DIRECTIONS FOR THIS TASK: Take the lines from the beginning of the data below through the line holding "buildings of heights" and return exactly those.
Start of PROVIDED RECORDS
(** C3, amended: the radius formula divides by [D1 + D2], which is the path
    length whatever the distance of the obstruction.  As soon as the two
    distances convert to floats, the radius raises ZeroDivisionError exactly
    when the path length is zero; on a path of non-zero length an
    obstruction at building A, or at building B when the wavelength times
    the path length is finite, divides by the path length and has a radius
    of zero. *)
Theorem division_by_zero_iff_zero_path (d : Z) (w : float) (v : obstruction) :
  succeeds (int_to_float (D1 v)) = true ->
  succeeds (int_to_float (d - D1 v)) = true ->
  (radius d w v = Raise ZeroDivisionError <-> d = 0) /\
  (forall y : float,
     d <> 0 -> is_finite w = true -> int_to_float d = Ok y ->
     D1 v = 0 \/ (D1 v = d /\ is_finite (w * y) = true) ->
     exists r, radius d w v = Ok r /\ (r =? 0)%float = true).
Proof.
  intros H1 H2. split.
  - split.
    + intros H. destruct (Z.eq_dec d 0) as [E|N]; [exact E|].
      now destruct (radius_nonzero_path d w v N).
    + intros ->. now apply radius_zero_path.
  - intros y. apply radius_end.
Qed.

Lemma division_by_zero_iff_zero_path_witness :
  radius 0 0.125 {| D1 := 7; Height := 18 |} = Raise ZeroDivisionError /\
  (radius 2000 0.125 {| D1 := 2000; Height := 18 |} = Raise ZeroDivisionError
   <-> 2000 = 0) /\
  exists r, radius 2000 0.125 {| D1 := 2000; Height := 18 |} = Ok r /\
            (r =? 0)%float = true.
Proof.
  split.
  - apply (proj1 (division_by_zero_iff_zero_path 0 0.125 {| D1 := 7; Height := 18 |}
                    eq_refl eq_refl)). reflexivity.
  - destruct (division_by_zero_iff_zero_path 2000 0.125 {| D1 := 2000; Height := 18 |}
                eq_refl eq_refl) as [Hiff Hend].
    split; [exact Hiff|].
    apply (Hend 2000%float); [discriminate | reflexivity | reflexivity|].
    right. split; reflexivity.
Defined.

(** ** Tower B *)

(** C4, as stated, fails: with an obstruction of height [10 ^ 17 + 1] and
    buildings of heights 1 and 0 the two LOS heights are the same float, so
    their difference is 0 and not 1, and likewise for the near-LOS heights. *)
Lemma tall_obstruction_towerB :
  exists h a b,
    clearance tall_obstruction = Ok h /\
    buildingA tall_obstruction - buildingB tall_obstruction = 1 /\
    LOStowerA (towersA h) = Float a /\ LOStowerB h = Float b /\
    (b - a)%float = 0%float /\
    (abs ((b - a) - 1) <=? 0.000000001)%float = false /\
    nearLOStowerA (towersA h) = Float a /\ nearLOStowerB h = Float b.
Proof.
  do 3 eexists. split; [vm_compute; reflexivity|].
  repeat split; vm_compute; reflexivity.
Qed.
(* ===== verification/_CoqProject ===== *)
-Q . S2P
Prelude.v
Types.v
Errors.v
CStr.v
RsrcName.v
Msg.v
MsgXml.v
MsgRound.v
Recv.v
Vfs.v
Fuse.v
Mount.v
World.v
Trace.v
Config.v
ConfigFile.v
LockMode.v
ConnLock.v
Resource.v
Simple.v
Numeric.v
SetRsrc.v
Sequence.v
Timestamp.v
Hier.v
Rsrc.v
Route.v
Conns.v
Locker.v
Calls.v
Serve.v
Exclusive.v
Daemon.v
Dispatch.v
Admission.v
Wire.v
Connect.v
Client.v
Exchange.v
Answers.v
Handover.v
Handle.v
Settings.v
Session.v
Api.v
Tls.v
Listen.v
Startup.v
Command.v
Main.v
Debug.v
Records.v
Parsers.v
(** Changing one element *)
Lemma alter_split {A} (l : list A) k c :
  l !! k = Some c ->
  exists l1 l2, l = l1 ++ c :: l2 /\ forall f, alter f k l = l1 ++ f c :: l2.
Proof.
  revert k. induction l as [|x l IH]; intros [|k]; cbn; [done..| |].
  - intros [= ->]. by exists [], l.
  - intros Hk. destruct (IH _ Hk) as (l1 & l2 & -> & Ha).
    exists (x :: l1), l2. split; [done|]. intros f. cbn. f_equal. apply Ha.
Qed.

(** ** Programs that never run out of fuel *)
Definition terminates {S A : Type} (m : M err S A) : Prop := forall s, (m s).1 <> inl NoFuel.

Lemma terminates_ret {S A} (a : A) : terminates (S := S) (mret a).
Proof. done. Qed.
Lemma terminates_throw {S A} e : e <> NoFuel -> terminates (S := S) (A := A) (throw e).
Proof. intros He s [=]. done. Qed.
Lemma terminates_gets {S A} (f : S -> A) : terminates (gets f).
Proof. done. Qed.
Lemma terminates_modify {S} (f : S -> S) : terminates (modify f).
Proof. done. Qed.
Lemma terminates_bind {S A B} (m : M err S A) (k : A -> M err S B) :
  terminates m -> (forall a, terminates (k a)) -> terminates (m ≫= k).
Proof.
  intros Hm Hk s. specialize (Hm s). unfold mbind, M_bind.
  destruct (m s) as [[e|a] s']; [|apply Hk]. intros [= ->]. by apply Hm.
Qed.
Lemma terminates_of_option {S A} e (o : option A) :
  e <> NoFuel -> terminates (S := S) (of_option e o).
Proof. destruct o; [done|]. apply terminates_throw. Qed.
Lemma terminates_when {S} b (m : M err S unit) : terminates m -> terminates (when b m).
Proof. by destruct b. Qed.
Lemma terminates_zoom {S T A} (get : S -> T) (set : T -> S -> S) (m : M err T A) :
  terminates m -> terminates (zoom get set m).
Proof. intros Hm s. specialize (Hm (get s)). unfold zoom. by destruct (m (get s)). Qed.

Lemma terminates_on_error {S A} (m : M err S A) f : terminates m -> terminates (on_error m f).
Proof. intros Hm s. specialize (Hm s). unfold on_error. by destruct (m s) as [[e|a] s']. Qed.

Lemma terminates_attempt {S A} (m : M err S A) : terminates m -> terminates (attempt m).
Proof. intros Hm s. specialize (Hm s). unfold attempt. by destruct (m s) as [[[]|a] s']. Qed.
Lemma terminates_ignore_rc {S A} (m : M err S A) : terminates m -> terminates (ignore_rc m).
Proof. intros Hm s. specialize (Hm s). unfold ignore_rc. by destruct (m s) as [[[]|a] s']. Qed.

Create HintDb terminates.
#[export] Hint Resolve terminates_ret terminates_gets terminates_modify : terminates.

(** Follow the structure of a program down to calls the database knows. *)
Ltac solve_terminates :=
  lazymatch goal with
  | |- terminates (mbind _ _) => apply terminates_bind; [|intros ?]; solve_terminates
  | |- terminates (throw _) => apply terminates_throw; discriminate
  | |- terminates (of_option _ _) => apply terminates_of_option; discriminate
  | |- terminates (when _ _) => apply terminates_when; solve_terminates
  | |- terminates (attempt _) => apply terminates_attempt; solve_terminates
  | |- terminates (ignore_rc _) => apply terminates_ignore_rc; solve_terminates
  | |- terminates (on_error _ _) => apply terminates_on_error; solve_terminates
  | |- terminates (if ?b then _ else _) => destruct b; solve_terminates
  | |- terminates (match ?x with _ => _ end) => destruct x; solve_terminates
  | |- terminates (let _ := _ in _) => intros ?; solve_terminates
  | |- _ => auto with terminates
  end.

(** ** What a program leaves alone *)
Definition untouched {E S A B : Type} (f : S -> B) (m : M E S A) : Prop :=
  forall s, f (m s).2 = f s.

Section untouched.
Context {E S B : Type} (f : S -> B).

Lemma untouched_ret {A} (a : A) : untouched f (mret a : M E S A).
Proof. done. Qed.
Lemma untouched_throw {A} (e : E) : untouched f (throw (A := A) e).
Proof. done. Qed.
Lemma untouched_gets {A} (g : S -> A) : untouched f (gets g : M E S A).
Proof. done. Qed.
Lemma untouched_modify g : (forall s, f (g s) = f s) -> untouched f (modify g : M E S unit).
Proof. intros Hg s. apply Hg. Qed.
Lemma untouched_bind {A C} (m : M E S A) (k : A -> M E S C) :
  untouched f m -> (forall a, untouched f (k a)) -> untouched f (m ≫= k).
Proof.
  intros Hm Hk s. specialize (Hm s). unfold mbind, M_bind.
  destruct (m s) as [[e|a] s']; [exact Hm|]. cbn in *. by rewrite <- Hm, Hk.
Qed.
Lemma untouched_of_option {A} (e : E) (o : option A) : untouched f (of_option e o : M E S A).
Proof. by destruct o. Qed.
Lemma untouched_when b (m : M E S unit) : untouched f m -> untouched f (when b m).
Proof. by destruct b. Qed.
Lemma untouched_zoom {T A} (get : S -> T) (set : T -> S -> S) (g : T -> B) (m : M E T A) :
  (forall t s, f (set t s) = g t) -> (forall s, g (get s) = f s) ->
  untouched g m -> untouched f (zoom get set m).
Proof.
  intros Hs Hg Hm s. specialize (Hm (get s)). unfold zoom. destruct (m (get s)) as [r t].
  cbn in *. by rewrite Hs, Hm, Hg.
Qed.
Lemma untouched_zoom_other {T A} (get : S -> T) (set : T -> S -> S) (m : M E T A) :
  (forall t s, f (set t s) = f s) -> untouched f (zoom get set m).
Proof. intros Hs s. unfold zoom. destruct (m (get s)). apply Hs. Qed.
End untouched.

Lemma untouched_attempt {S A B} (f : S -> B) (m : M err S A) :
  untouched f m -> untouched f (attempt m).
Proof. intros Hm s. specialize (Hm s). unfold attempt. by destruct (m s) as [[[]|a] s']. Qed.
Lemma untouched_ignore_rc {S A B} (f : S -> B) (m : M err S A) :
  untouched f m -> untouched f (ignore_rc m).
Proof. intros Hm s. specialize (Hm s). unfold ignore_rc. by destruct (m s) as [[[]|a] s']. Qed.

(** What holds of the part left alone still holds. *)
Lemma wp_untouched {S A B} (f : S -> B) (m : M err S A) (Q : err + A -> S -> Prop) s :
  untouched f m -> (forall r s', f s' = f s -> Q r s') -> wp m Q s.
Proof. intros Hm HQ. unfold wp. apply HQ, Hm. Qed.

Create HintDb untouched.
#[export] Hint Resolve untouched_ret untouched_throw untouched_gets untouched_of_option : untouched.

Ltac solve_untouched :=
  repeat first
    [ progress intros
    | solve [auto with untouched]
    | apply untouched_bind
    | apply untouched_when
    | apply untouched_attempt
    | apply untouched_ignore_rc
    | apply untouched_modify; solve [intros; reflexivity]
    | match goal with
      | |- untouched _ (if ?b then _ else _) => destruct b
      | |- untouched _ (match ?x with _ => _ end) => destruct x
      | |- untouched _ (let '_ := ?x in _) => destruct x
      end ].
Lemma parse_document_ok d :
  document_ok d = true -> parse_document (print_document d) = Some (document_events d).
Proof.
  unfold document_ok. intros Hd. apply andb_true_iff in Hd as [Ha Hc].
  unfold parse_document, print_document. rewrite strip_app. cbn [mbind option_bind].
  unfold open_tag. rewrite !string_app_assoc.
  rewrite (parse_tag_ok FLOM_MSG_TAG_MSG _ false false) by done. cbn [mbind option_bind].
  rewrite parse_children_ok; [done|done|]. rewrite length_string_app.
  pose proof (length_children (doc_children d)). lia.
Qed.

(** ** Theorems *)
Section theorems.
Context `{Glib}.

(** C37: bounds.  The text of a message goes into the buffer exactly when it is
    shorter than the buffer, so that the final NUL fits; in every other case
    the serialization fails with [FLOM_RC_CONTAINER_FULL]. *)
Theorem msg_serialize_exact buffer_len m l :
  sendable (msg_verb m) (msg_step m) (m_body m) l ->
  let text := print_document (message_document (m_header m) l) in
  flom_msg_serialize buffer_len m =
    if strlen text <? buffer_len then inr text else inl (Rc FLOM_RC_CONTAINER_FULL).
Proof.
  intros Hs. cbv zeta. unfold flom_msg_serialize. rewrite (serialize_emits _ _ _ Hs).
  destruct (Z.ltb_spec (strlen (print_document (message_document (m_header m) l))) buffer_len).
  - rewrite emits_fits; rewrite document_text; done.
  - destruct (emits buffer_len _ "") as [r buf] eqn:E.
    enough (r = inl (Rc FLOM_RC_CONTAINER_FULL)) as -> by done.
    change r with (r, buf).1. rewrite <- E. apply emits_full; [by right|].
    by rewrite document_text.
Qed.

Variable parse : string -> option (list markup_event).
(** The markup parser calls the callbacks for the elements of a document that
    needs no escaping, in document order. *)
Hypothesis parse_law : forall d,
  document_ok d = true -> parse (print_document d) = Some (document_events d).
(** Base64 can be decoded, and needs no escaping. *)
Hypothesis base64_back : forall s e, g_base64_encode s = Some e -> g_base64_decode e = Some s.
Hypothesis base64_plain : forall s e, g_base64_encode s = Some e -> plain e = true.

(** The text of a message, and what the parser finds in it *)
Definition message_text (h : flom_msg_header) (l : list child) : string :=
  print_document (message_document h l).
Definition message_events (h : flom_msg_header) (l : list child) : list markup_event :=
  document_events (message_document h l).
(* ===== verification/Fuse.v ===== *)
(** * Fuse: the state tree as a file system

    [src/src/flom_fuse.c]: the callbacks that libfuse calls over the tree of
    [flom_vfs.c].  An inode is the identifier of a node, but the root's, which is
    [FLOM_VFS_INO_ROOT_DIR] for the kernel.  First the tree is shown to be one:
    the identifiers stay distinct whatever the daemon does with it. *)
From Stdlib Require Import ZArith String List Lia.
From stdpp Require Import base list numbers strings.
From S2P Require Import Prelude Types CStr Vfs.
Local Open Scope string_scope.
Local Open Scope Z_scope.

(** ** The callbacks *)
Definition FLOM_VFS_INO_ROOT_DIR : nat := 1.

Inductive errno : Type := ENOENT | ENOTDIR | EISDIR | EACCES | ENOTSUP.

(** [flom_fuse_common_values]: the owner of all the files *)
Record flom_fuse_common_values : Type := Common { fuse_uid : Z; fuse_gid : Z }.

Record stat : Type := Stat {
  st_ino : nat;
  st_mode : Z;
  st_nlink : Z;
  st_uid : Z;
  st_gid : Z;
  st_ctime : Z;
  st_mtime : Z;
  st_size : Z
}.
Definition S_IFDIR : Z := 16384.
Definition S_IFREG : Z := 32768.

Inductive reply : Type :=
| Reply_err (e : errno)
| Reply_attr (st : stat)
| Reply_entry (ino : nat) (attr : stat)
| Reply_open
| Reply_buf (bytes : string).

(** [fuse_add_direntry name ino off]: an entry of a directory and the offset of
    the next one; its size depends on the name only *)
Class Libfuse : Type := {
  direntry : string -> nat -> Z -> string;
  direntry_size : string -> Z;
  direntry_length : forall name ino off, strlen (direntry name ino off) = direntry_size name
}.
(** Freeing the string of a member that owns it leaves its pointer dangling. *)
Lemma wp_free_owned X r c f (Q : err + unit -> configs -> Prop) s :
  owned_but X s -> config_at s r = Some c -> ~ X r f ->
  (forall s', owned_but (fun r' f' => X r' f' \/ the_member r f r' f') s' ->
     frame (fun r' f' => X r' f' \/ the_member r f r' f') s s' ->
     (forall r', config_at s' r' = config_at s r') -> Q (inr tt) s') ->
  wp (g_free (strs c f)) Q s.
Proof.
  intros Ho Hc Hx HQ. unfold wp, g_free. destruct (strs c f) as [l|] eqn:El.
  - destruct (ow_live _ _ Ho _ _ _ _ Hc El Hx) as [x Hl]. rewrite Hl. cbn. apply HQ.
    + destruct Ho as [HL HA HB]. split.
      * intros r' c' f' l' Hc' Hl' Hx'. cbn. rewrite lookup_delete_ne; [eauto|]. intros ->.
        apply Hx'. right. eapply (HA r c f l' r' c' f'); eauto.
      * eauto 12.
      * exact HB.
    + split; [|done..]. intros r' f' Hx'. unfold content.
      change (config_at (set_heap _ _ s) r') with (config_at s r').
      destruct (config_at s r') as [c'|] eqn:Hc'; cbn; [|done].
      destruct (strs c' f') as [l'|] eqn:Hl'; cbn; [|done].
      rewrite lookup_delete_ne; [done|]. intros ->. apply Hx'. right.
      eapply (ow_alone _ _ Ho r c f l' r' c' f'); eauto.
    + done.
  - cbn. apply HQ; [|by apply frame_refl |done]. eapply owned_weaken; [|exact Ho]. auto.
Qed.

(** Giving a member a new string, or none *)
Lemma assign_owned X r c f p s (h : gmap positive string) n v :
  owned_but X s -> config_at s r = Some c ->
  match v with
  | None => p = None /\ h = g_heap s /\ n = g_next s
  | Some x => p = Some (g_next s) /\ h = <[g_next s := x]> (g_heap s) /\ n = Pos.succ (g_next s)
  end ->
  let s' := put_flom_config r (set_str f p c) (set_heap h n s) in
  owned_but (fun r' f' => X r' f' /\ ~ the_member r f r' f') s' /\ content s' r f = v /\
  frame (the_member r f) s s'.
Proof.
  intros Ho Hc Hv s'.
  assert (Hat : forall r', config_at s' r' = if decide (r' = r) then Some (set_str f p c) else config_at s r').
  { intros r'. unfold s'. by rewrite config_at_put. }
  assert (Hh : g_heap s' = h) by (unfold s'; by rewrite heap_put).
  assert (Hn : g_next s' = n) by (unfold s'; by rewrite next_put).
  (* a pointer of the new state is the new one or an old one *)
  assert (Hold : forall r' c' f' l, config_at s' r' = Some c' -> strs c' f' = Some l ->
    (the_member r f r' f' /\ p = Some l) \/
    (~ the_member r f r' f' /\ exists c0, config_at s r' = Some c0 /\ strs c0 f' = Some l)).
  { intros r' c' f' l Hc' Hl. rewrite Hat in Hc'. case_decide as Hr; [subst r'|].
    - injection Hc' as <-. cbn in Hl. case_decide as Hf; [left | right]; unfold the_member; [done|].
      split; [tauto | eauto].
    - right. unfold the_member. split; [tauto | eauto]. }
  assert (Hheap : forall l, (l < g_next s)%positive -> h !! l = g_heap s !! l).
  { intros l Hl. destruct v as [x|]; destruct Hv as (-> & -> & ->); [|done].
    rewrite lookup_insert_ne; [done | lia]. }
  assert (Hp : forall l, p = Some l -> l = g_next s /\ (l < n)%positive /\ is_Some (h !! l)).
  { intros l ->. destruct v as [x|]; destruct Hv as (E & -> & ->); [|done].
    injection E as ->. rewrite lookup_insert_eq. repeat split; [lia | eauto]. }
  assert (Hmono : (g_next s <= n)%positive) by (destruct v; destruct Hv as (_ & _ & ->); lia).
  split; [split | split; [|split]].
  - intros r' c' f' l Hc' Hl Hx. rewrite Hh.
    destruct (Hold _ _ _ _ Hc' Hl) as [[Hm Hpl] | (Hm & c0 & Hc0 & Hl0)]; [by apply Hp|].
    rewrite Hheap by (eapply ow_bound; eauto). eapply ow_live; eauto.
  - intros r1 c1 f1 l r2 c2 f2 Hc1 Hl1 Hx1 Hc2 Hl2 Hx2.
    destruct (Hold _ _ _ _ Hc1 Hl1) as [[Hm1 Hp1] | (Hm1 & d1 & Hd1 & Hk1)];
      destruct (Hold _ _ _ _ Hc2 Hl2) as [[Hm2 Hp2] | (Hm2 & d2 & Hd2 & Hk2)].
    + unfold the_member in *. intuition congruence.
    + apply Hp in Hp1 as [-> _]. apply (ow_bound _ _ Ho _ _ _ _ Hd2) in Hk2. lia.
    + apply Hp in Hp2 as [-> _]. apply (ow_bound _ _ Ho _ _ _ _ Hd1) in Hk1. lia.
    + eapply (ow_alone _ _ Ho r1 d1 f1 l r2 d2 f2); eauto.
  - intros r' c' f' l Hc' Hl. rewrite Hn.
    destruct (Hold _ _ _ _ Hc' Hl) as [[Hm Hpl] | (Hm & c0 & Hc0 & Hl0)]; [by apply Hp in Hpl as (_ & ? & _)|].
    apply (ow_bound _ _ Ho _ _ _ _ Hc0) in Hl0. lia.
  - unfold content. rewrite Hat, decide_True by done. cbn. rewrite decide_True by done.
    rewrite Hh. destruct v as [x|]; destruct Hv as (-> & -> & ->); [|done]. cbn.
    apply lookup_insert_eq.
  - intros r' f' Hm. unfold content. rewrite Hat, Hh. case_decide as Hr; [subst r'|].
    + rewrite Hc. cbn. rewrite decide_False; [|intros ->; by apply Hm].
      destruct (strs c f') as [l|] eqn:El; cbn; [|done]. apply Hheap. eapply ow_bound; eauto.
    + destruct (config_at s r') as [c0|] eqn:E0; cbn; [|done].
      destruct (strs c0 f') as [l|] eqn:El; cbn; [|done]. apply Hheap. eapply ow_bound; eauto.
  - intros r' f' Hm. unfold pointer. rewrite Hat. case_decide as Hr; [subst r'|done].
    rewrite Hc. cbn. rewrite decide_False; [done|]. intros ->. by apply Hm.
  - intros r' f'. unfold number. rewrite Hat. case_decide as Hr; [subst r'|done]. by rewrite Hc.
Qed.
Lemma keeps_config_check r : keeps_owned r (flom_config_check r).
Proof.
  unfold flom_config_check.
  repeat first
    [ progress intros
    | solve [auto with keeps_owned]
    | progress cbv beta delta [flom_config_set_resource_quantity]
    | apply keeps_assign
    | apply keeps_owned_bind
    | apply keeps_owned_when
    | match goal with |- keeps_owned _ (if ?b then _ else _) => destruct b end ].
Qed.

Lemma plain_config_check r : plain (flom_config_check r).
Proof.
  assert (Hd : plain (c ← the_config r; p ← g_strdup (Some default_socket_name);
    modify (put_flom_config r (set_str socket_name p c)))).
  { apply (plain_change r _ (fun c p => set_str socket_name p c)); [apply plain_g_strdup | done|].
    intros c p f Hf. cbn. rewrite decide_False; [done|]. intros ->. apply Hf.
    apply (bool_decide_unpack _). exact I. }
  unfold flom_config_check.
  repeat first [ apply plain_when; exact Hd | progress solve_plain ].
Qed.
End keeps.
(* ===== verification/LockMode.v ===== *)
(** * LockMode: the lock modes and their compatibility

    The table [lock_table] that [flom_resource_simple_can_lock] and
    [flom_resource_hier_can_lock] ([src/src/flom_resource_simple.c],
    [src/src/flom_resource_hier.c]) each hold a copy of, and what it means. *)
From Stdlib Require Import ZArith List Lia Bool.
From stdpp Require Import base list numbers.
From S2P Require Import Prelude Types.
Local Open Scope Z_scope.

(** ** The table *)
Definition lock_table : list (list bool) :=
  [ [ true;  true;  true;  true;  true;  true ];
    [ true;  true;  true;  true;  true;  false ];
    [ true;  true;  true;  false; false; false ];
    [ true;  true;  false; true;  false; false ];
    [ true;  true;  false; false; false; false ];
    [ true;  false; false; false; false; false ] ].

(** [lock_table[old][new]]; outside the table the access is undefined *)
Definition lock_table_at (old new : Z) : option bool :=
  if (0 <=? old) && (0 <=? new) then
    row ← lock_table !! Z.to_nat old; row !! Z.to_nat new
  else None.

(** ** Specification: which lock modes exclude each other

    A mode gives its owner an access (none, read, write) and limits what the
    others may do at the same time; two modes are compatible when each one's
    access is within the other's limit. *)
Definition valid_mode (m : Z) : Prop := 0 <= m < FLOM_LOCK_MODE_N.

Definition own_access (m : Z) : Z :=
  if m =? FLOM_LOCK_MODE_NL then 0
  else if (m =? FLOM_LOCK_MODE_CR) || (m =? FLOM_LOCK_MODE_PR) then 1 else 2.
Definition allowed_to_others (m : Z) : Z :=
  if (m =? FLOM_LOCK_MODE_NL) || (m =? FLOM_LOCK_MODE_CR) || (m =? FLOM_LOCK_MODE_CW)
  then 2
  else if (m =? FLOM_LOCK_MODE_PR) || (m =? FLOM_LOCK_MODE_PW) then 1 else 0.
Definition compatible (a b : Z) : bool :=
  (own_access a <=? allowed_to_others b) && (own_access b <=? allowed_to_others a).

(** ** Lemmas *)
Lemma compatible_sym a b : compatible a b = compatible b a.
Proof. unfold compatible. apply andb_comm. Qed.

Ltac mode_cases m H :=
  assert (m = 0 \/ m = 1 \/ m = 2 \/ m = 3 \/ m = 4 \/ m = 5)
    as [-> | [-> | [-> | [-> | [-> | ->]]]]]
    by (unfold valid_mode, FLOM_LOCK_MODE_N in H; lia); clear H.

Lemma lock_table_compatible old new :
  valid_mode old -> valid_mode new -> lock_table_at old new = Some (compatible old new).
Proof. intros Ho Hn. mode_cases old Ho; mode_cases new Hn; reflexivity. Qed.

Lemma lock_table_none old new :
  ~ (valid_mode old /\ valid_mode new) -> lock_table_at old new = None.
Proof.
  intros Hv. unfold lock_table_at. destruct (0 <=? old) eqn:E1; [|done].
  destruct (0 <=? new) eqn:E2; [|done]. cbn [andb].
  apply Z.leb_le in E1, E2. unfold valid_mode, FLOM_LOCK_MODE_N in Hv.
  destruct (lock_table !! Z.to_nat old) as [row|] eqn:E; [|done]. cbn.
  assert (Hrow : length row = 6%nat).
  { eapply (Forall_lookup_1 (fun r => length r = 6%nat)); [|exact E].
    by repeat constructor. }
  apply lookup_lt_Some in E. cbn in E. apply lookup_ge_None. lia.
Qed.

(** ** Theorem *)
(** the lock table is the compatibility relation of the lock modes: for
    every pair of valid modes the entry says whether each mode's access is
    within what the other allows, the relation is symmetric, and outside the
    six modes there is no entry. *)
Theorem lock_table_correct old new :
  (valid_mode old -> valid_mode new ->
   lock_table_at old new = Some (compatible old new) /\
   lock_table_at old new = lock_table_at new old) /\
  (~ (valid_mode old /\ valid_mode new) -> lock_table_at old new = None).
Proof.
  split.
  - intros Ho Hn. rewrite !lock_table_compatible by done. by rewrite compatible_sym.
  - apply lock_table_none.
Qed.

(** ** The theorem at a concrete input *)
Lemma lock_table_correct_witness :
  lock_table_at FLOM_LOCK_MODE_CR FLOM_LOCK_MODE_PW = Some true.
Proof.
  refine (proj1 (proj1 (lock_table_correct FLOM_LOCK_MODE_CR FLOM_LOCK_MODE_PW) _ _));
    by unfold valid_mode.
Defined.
End of PROVIDED RECORDS
YOUR SOLUTION:
(** C3, amended: the radius formula divides by [D1 + D2], which is the path
    length whatever the distance of the obstruction.  As soon as the two
    distances convert to floats, the radius raises ZeroDivisionError exactly
    when the path length is zero; on a path of non-zero length an
    obstruction at building A, or at building B when the wavelength times
    the path length is finite, divides by the path length and has a radius
    of zero. *)
Theorem division_by_zero_iff_zero_path (d : Z) (w : float) (v : obstruction) :
  succeeds (int_to_float (D1 v)) = true ->
  succeeds (int_to_float (d - D1 v)) = true ->
  (radius d w v = Raise ZeroDivisionError <-> d = 0) /\
  (forall y : float,
     d <> 0 -> is_finite w = true -> int_to_float d = Ok y ->
     D1 v = 0 \/ (D1 v = d /\ is_finite (w * y) = true) ->
     exists r, radius d w v = Ok r /\ (r =? 0)%float = true).
Proof.
  intros H1 H2. split.
  - split.
    + intros H. destruct (Z.eq_dec d 0) as [E|N]; [exact E|].
      now destruct (radius_nonzero_path d w v N).
    + intros ->. now apply radius_zero_path.
  - intros y. apply radius_end.
Qed.

Lemma division_by_zero_iff_zero_path_witness :
  radius 0 0.125 {| D1 := 7; Height := 18 |} = Raise ZeroDivisionError /\
  (radius 2000 0.125 {| D1 := 2000; Height := 18 |} = Raise ZeroDivisionError
   <-> 2000 = 0) /\
  exists r, radius 2000 0.125 {| D1 := 2000; Height := 18 |} = Ok r /\
            (r =? 0)%float = true.
Proof.
  split.
  - apply (proj1 (division_by_zero_iff_zero_path 0 0.125 {| D1 := 7; Height := 18 |}
                    eq_refl eq_refl)). reflexivity.
  - destruct (division_by_zero_iff_zero_path 2000 0.125 {| D1 := 2000; Height := 18 |}
                eq_refl eq_refl) as [Hiff Hend].
    split; [exact Hiff|].
    apply (Hend 2000%float); [discriminate | reflexivity | reflexivity|].
    right. split; reflexivity.
Defined.

(** ** Tower B *)

(** C4, as stated, fails: with an obstruction of height [10 ^ 17 + 1] and
    buildings of heights 1 and 0 the two LOS heights are the same float, so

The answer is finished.